Under current federal law, being a known or suspected terrorist doesn't disqualify you from buying guns and explosives. A Democratic Senator has introduced a bill that would close what he calls the "Terror Gap."
On Tuesday, Sen. Frank Lautenberg (D-NJ), reintroduced the bill—it's called the Denying Firearms and Explosives to Dangerous Terrorists Act—saying in a statement, "our gun laws have gaping holes that allow known and suspected terrorists to walk into a gun store and leave with legally purchased deadly weapons."
Right now, people on terrorism watch lists often aren't allowed to get on planes, but the federal government is has no way to stop them from buying weapons unless a background check shows they are prohibited for another reason, like if they are mentally ill, or an undocumented immigrant, or have a criminal record. Lautenberg's bill would give the Attorney General the authority to stop the sale of guns or bombs when a background check shows that the purchaser is a known or suspected terrorist, and the AG "reasonably believes" that the person may use the weapon in connection with a plot against Americans. (One problem: many people on terror watch lists are not in fact terrorists.)
According to the Government Accountability Office, people on the terror watch lists were cleared to proceed with a weapons purchase ninety-one percent of the time, a total of 1,321 times, between February 2004 and December 2010. Nidal Malik Hasan, the accused Fort Hood shooter, for example, had ties with Yemen-based cleric Anwar al-Awlaki.

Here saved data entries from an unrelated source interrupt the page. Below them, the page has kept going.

(* ===== verification/EngineFacts.v ===== *)
(** How the engine's log and its store stay in step: the effect of a log entry
    on the store, its invariance under the wire format, and the replay loop. *)

From Stdlib Require Import Ascii String.
From stdpp Require Import list strings gmap fin_maps.
From S2P Require Import Prelude Errors GoStrings Token Session MemoryStore WalCodec WalCodecSpec.
From S2P Require Import WalLog WalLogFacts WalReadFacts WalWriteFacts WalLogSpec Snapshot Engine.

Open Scope string_scope.
Open Scope Z_scope.

(** ** The effect of an entry *)

(** [applyEntry] reads neither clock nor random source. *)
Definition no_env : env := Env (fun _ => 0) (fun _ _ => Err EOF) (fun _ => Err EOF).
Definition apply_result (x : Entry) (s : Store) : option error * Store :=
  fst (applyEntry x s no_env).
Definition step (s : Store) (x : Entry) : Store := snd (apply_result x s).
Definition replay_step (now : Z) (s : Store) (x : Entry) : Store :=
  if skipped_entry now x then s else step s x.

Definition pure_op {S A} (m : M S A) : Prop := forall s e e', m s e = (fst (m s e'), e).
Lemma pure_ret {S A} (a : A) : pure_op (S := S) (ret a).
Proof. done. Qed.
Lemma pure_get {S} : pure_op (S := S) get_st.
Proof. done. Qed.
Lemma pure_upd {S} (f : S -> S) : pure_op (upd_st f).
Proof. done. Qed.
Lemma pure_bind {S A B} (m : M S A) (k : A -> M S B) :
  pure_op m -> (forall a, pure_op (k a)) -> pure_op (bind m k).
Proof.
  intros Hm Hk s e e'; unfold bind; rewrite (Hm s e e').
  destruct (m s e') as [[a s1] e1]; cbn [fst]; apply Hk.
Qed.
#[export] Hint Resolve pure_ret pure_get pure_upd : go.
Ltac pure_tac :=
  repeat first [ progress intros | apply pure_bind | solve [eauto with go] | case_goal ].

Lemma Create_pure x : pure_op (MemoryStore.Create x).
Proof. unfold MemoryStore.Create; pure_tac. Qed.
Lemma Update_pure x v : pure_op (MemoryStore.Update x v).
Proof. unfold MemoryStore.Update; pure_tac. Qed.
Lemma Delete_pure id : pure_op (MemoryStore.Delete id).
Proof. unfold MemoryStore.Delete; pure_tac. Qed.
Lemma UpdateSession_pure x : pure_op (MemoryStore.UpdateSession x).
Proof. unfold MemoryStore.UpdateSession; pure_tac. Qed.
#[export] Hint Resolve Create_pure Update_pure Delete_pure UpdateSession_pure : go.
Lemma applyEntry_pure x : pure_op (applyEntry x).
Proof. unfold applyEntry; pure_tac. Qed.

Lemma applyEntry_run x s e : applyEntry x s e = (fst (apply_result x s), step s x, e).
Proof.
  rewrite (applyEntry_pure x s e no_env); unfold step, apply_result; by destruct (fst _).
Qed.

(** The store operations do what the replay of their entries does. *)
Definition create_entry (now : Z) (s : Session) : Entry := MkEntry OpTypeCreate now (ID s) (Version s) (Some s).
Definition update_entry (now : Z) (s : Session) : Entry := MkEntry OpTypeUpdate now (ID s) (Version s) (Some s).
Definition delete_entry (now : Z) (id : string) : Entry := MkEntry OpTypeDelete now id 0 None.

(** The state a store operation leaves. *)
Definition after {A} (m : M Store A) (s : Store) : Store := snd (fst (m s no_env)).
Lemma run_after {A} (m : M Store A) s e : pure_op m -> m s e = (fst (fst (m s no_env)), after m s, e).
Proof. intros H; rewrite (H s e no_env); unfold after; by destruct (fst _). Qed.
Lemma after_ret {A B} (m : M Store A) (f : A -> B) s : after (a <- m ;; ret (f a)) s = after m s.
Proof. unfold after, bind, ret; by destruct (m s no_env) as [[? ?] ?]. Qed.

Lemma step_create now x s : step s (create_entry now x) = after (MemoryStore.Create x) s.
Proof. exact (after_ret _ _ _). Qed.
Lemma step_update now x s :
  step s (update_entry now x) = after (MemoryStore.Update x (u64 (Version x - 1))) s.
Proof. exact (after_ret _ _ _). Qed.
Lemma step_delete now id s : step s (delete_entry now id) = after (MemoryStore.Delete id) s.
Proof. exact (after_ret _ _ _). Qed.

(** ** The wire format drops nothing the store looks at *)
Definition wire_store (s : Store) : Store :=
  MkStore (wire <$> sessions s) (tokens s) (userIndex s) (maxSessionsPerUser s).
Definition entry_good (x : Entry) : Prop :=
  match ESession x with
  | Some s => OpType x = OpTypeCreate \/ OpType x = OpTypeUpdate
  | None => OpType x = OpTypeDelete
  end.

Lemma wire_Validate x : Session.Validate (wire x) = Session.Validate x.
Proof. done. Qed.
Lemma wire_lookup s id : sessions (wire_store s) !! id = wire <$> sessions s !! id.
Proof. apply lookup_fmap. Qed.

Lemma wire_create x s :
  after (MemoryStore.Create (wire x)) (wire_store s) = wire_store (after (MemoryStore.Create x) s).
Proof.
  unfold after, MemoryStore.Create; rewrite wire_Validate.
  destruct (Session.Validate x); [done|].
  unfold bind, get_st, upd_st, ret; cbn [wire_store maxSessionsPerUser userIndex tokens wire UserID ID TokenHash].
  destruct (_ <=? _); [done|]; rewrite wire_lookup.
  destruct (sessions s !! ID x); cbn [fmap option_fmap option_map].
  { by rewrite !decide_True by (by eexists). }
  rewrite !decide_False by (by intros [? ?]); destruct (negb _ && _); [done|].
  unfold wire_store, put_session; cbn -[wire]; f_equal; by rewrite fmap_insert.
Qed.

Lemma wire_delete id s :
  after (MemoryStore.Delete id) (wire_store s) = wire_store (after (MemoryStore.Delete id) s).
Proof.
  unfold after, MemoryStore.Delete, bind, get_st, upd_st, ret; rewrite wire_lookup.
  destruct (sessions s !! id); [|done]; cbn -[wire].
  unfold wire_store, drop_session; cbn -[wire]; f_equal; by rewrite fmap_delete.
Qed.

Lemma wire_update x v s :
  after (MemoryStore.Update (wire x) v) (wire_store s) = wire_store (after (MemoryStore.Update x v) s).
Proof.
  unfold after, MemoryStore.Update; rewrite wire_Validate; destruct (Session.Validate x); [done|].
  unfold bind, get_st, upd_st, ret; rewrite wire_lookup; change (ID (wire x)) with (ID x).
  destruct (sessions s !! ID x) as [y|]; [|done]; cbn -[wire u64 IncrVersion]; change (Version (wire y)) with (Version y).
  destruct (negb _); [done|].
  change (TokenHash (wire y)) with (TokenHash y); change (TokenHash (wire x)) with (TokenHash x).
  repeat (case_match; try done); unfold wire_store; cbn -[wire IncrVersion]; f_equal; by rewrite fmap_insert.
Qed.

Lemma step_wire s x : entry_good x -> step (wire_store s) (wire_entry x) = wire_store (step s x).
Proof.
  unfold entry_good; destruct x as [op ts sid ver [y|]]; cbn [ESession OpType].
  - intros [-> | ->]; [exact (eq_trans (after_ret _ _ _) (eq_trans (wire_create y s) (eq_sym (f_equal _ (after_ret _ _ _)))))|].
    exact (eq_trans (after_ret _ _ _) (eq_trans (wire_update y _ s) (eq_sym (f_equal _ (after_ret _ _ _))))).
  - intros ->; exact (eq_trans (after_ret _ _ _) (eq_trans (wire_delete sid s) (eq_sym (f_equal _ (after_ret _ _ _))))).
Qed.

Lemma steps_wire l s : Forall entry_good l ->
  foldl step (wire_store s) (map wire_entry l) = wire_store (foldl step s l).
Proof.
  intros H; revert s; induction H as [|x l Hx _ IH]; intros s; cbn [foldl map]; [done|].
  by rewrite step_wire.
Qed.

(** ** Replaying *)
Section Replay.
Context (cipher : option Cipher).

(** Nothing but the store and the offset changes. *)
Definition same_parts (a b : Engine) : Prop :=
  wal b = wal a /\ snapshot b = snapshot a /\ e_cfg b = e_cfg a /\ stopped b = stopped a.

Lemma replay_run es : forall fuel r now n en e, remaining cipher r es -> (length es < fuel)%nat ->
  exists n' en', replay_loop fuel r now n en e = (Some n', en', e) /\
    store en' = foldl (replay_step now) (store en) es /\ same_parts en en'.
Proof.
  induction es as [|x es IH]; intros [|fuel] r now n en e Hr Hf; try (simpl in Hf; lia);
    pose proof (read_next cipher r _ e Hr) as Hn; cbn [replay_loop foldl].
  - destruct Hn as [r' Hn].
    erewrite bind_run by (unfold with_local; rewrite Hn; reflexivity); by eexists _, en.
  - destruct Hn as (r' & Hn & Hr'); simpl in Hf.
    erewrite bind_run by (unfold with_local; rewrite Hn; reflexivity); cbn beta iota.
    unfold replay_step at 2; destruct (skipped_entry now x); [by apply IH; [|lia]|].
    erewrite bind_run by (unfold in_store, zoom; rewrite applyEntry_run; reflexivity).
    destruct (fst (apply_result x (store en))).
    + destruct (IH fuel r' now n (set_store (step (store en) x) en) e Hr' ltac:(lia)) as (n' & en' & E & H).
      by exists n', en'.
    + erewrite bind_run by reflexivity.
      destruct (IH fuel r' now (n + 1) (set_lastWALOffset (CurrentOffset (wal en)) (set_store (step (store en) x) en))
        e Hr' ltac:(lia)) as (n' & en' & E & H).
      by exists n', en'.
Qed.

Lemma find_segment_zero i l : 0 <= i -> find_segment (numbered i l) 0 = 0%nat.
Proof. intros; destruct l; cbn [numbered find_segment]; [done|]. by rewrite (proj2 (Z.leb_le _ _)). Qed.

(** A log read from its beginning. *)
Lemma replayWAL_run i l ess en e :
  files (wal en) = dir_of i l -> CfgCipher (WAL (e_cfg en)) = cipher ->
  0 <= i -> i + llen l <= two64 -> Forall2 (seg_holds cipher) l ess ->
  exists n en' e', replayWAL 0 en e = (Some n, en', e') /\ same_parts en en' /\
    store en' = foldl (replay_step (unix_milli (clk e 0%nat))) (store en) (concat ess) /\
    e' = Env (fun n => clk e (n + 1)%nat) (rnd e) (ulids e).
Proof.
  intros Hf Hc Hi Hb Hl; unfold replayWAL; erewrite bind_run by reflexivity; rewrite Hf, Hc.
  erewrite bind_run by reflexivity.
  assert (Seek 0 (NewReader (dir_of i l) cipher) = NewReader (dir_of i l) cipher) as ->.
  { unfold Seek, NewReader; cbn [segments r_files r_cipher]; rewrite scan_dir_of by done.
    change (Z.shiftr 0 32) with 0; by rewrite find_segment_zero. }
  destruct (replay_run (concat ess) (replay_fuel (dir_of i l)) (NewReader (dir_of i l) cipher)
    (unix_milli (clk e 0%nat)) 0 en (Env (fun n => clk e (n + 1)%nat) (rnd e) (ulids e)))
    as (n & en' & E & Hs & Hp).
  - by apply reader_start.
  - pose proof (holds_total cipher i l ess Hi Hb Hl); unfold replay_fuel; lia.
  - by eexists n, en', _.
Qed.
End Replay.

(** Snapshots in the background leave the sessions alone. *)
Lemma TriggerSnapshot_store `{TimeFormat} en e : store (snd (fst (TriggerSnapshot en e))) = store en.
Proof.
  unfold TriggerSnapshot, in_snapshot, in_wal, zoom, bind, get_st, upd_st, ret.
  repeat case_match; simplify_eq/=; done.
Qed.
Lemma backgroundLoop_store `{TimeFormat} n : forall en e, store (snd (fst (backgroundLoop n en e))) = store en.
Proof.
  induction n as [|n IH]; intros en e; [done|]; cbn [backgroundLoop]; unfold bind.
  pose proof (TriggerSnapshot_store en e) as Hs; destruct (TriggerSnapshot en e) as [[r en1] e1]; by rewrite IH.
Qed.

"This is common-sense legislation that does not infringe on a gun-owner’s rights, and will protect our troops and our nation," the veterans group Vet Voice Foundation said in a press release in February.
Not shockingly, the bill has broad bi-partisan support in both chambers. The Bush administration endorsed the legislation. The NRA, however, opposes the measure. In 2011, the gun rights group said the bill was "aimed primarily at law-abiding American gun owners." The no-guns-for-terrorists bill has been reintroduced for years and has gone nowhere.
Lautenberg says he hopes the proposal will be included in the package of gun measures now being considered in Congress. "From attacks on Ft. Hood to Mumbai, terror plots carried out using guns and readily available explosives are more and more common," Lautenberg said, "and we must act to stop terrorists from getting these weapons and killing Americans."